Descripción
El puesto se centra en la rehabilitación funcional de los usuarios dentro de un entorno gerontológico. Las responsabilidades principales incluyen la evaluación de las capacidades físicas y cognitivas de los residentes para diseñar e implementar planes de intervención personalizados. El objetivo fundamental es promover la autonomía y mejorar la calidad de vida a través de actividades terapéuticas dirigidas, favoreciendo la máxima independencia en las actividades de la vida diaria.Una parte esencial del rol consiste en aplicar técnicas de estimulación tanto física como cognitiva, adaptadas a las necesidades individuales de cada persona. Esto implica la ejecución de terapias de psicoestimulación para mantener o ralentizar el deterioro de las funciones cognitivas. El trabajo se realiza en coordinación con un equipo multidisciplinar, requiriendo una documentación precisa de las evoluciones y la participación en la elaboración de informes para seguir el progreso de los usuarios.

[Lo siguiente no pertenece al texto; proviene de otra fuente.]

Lemma push_known_other r v id : jr_job_id r ≠ id → known_row (push_row r v) id = known_row v id.
Proof. intros H. rewrite push_known. by destruct (String.eqb_spec (jr_job_id r) id). Qed.

(** The items and the active jobs do not count for what is known. *)
Lemma known_row_put_items sl l v id : known_row (put_items sl l v) id = known_row v id.
Proof. done. Qed.
Lemma known_row_put_active sl o v id : known_row (put_active sl o v) id = known_row v id.
Proof. done. Qed.

Lemma hide_push X r v : hide X (push_row r v) = push_row r (hide X v).
Proof. done. Qed.
Lemma hide_clear X sl id v : hide X (clear_if sl id v) = clear_if sl id (hide X v).
Proof. done. Qed.
Lemma hide_put_active X sl o v : hide X (put_active sl o v) = put_active sl o (hide X v).
Proof. done. Qed.

Lemma vended_push X v r id :
  vgood X v → (∀ c, known_row v (jr_job_id r) = Some c → job_terminal (jr_status c) = true → job_terminal (jr_status r) = true) →
  vended v id → vended (push_row r v) id.
Proof.
  intros H Hs (c & Hc & Ht). destruct (decide (jr_job_id r = id)) as [<-|Hn].
  - exists r. rewrite push_known_same. split; [done|]. by apply (Hs c).
  - exists c. by rewrite push_known_other.
Qed.

(** A row of a known job leaves queues and home as they are. *)
Lemma home_push X v r c sl id :
  vgood X v → known_row v (jr_job_id r) = Some c → slot_of r = slot_of c →
  id ∈ jv_items v sl → jv_index (push_row r v) id = Some sl.
Proof.
  intros H Hc Hsl Hi. see. pose proof (vg_home _ _ H _ _ Hi) as Hh.
  destruct (decide (jr_job_id r = id)) as [<-|Hn]; [|by rewrite at_other].
  rewrite at_same, Hsl. destruct (known_facts _ _ _ _ H Hc) as (_ & _ & _ & _ & Hx). congruence.
Qed.

Lemma same_target r c : slot_of r = slot_of c → jr_target_name r = jr_target_name c.
Proof. rewrite !slot_of_target. by intros [=]. Qed.

(** A row that only says more about a job. *)
Lemma vgood_row X v c r :
  vgood X v → known_row v (jr_job_id r) = Some c → slot_of r = slot_of c → jr_status r = jr_status c →
  vgood X (push_row r v).
Proof.
  intros H Hc Hsl Hst. destruct (known_facts _ _ _ _ H Hc) as (_ & Hl & _).
  rewrite <-(same_target _ _ Hsl) in Hl. split.
  - rewrite hide_push. apply (in_step_row agents _ r c); [apply H|done|done].
  - intros id Hid. apply (vended_push X); [done| |by apply H]. intros c' Hc' Ht. rewrite Hc in Hc'. injection Hc' as <-.
    by rewrite Hst.
  - intros sl. apply H.
  - intros sl id Hi. by apply (home_push X _ _ c).
Qed.

(** A new job waits at the back of its queue. *)
Lemma vgood_admit X v r :
  vgood X v → jr_target_name r ∈ agents → pending_status (jr_status r) = true →
  (∀ a, jr_job_id r ∉ ids (jv_log v a)) →
  vgood X (add_item (slot_of r) (jr_job_id r) (push_row r v)).
Proof.
  intros H Ha Hp Hf.
  assert (Hx : jr_job_id r ∉ X).
  { intros Hx. destruct (vg_ended _ _ H _ Hx) as (c & Hc & _). eapply Hf, known_in_ids; [exact H|exact Hc]. }
  assert (Hi : ∀ sl, jr_job_id r ∉ jv_items v sl).
  { intros sl Hi. apply (vg_home _ _ H) in Hi. apply (is_index _ _ (vg_step _ _ H)) in Hi. by apply Hf in Hi. }
  split.
  - assert (E : hide X (add_item (slot_of r) (jr_job_id r) (push_row r v)) ≡
                add_item (slot_of r) (jr_job_id r) (push_row r (hide X v))).
    { split; intros; cbn; try done. destruct (decide (slot_of r = sl)) as [<-|Hn].
      - rewrite !at_same, List.filter_app. cbn. by rewrite shown_not_in.
      - by rewrite !at_other. }
    rewrite E. apply in_step_admit; [apply H|done..].
  - intros id Hid. change (known_row _ id) with (known_row (push_row r v) id).
    assert (He : vended (push_row r v) id); [|exact He].
    apply (vended_push X); [done| |by apply H]. intros c Hc _. exfalso. eapply Hf, known_in_ids; [exact H|exact Hc].
  - intros sl. see. destruct (decide (slot_of r = sl)) as [<-|Hn]; [|rewrite at_other by done; apply H].
    rewrite at_same. apply list.NoDup_app. split; [apply H|]. split; [|apply NoDup_singleton].
    intros y Hy ->%list_elem_of_singleton. by apply Hi in Hy.
  - intros sl id. see. destruct (decide (jr_job_id r = id)) as [<-|Hid].
    + rewrite (at_same (jv_index v)). destruct (decide (slot_of r = sl)) as [<-|Hn]; [done|].
      rewrite at_other by done. by intros ?%Hi.
    + rewrite (at_other (jv_index v)) by done. destruct (decide (slot_of r = sl)) as [<-|Hn].
      * rewrite at_same. intros Hy. apply elem_of_app in Hy as [Hy|Hy]; [exact (vg_home _ _ H _ _ Hy)|].
        apply list_elem_of_singleton in Hy. by rewrite Hy in Hid.
      * rewrite at_other by done. exact (vg_home _ _ H sl id).
Qed.

(** ** Ends *)

Lemma take_other sl id v sl' : sl ≠ sl' → jv_items (take_item sl id v) sl' = jv_items v sl'.
Proof. intros H. see. by rewrite at_other. Qed.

El entorno de trabajo exige empatía, paciencia y una gran capacidad de comunicación para interactuar efectivamente con los residentes, sus familias y el resto del equipo sanitario. Se valorará positivamente la capacidad para crear un ambiente motivador y de apoyo, donde las actividades terapéuticas se integren de manera natural en la rutina del centro, contribuyendo al bienestar integral de las personas atendidas.